"Lâchons-les, lâchons tout, fuyons », Cabadzi.

Le concert de Cabadzi à l’Auditorium de Rezé le 31 mars a eu lieu en même temps qu’une visite des coulisses : coup de chance, c’était l’occasion de découvrir une nouvelle salle avant le concert.
L’Auditorium est géré par La Soufflerie à Rezé, composée également de la Barakason et du théâtre municipal. Si ces deux dernières salles sont plus anciennes, l’Auditorium est tout nouveau dans le paysage.

On se perd un peu dans les dédales du bâtiment dont les couloirs se ressemblent , avant d’aller découvrir la salle. Ici, pas de scène. Les artistes jouent à même le sol, les fauteuils (gris souris tout doux) sont élevés comme dans un amphithéâtre.
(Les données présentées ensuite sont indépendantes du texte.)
Lemma cleanup_add_ok C F psize (y : Y) po H size r po' y' : holds C F psize y po H -> 0 <= size < 2 ^ 64 -> ngx_pool_cleanup_add po size y = Some (r, po', y') ->
  p_max po' = p_max po /\
  match r with
  | None => holds C F psize y' po' H /\ p_cleanup po' = p_cleanup po
  | Some c => holds ((c_node c, sizeof_pool_cleanup) :: C) F psize y' po' ((if size =? 0 then [] else [(c_data c, size)]) ++ H) /\ p_cleanup po' = c :: p_cleanup po
  end.
Proof using SystemLaws0.
  intros Hh Hs. unfold ngx_pool_cleanup_add. destruct (ngx_palloc po _ y) as [[[c po1] y1]|] eqn:E1; [|done]. cbn [mbind option_bind].
  destruct (palloc_node _ _ _ _ _ _ sizeof_pool_cleanup _ _ _ Hh ltac:(lia) E1) as [(M1 & _ & C1) H1]. destruct c as [c|]; [|by intros [= <- <- <-]].
  destruct (Z.eqb_spec size 0) as [E0|E0]; cbn [mbind option_bind].
  - intros [= <- <- <-]. split; [done|]. split; [by apply cleanup_list|cbn; by rewrite C1].
  - unfold ngx_palloc. destruct (palloc_any true po1 size y1) as [[[data po2] y2]|] eqn:E2; [|done]. cbn [mbind option_bind]. destruct (palloc_any_ok _ _ _ _ _ _ _ size _ _ _ H1 Hs E2) as (M2 & H2). apply palloc_any_cleanup in E2.
    destruct data as [data|]; intros [= <- <- <-]; (split; [cbn; congruence|]).
    + split; [|cbn; congruence]. apply cleanup_list. by destruct H2.
    + split; [by eapply holds_forget|congruence].
Qed.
Lors de la visite, notre guide Ludovic Rétif (qui est notamment chargé d’action culturelle à la Soufflerie) nous explique que la salle est faite pour accueillir surtout de la musique acoustique : tout est conçu pour cela dans la salle, jusqu’aux fauteuils !

Petite pause après la visite, on monte tout en haut, au dernier rang : on en aurait presque le vertige. Et pourtant chose incroyable on reste quand même proche de la scène.

Je découvre le groupe Cabadzi ce soir-là. J’ai surtout été séduite par leur format hybride avec du violon, une guitare, le beatbox et - je l’avoue - des paroles en français. Juste avant le concert, je me demande soudain comment le groupe va pouvoir faire du beatbox en acoustique... Car oui je pensais vraiment que le beatbox c’était avec un micro et une petite machine qui enregistre les sons.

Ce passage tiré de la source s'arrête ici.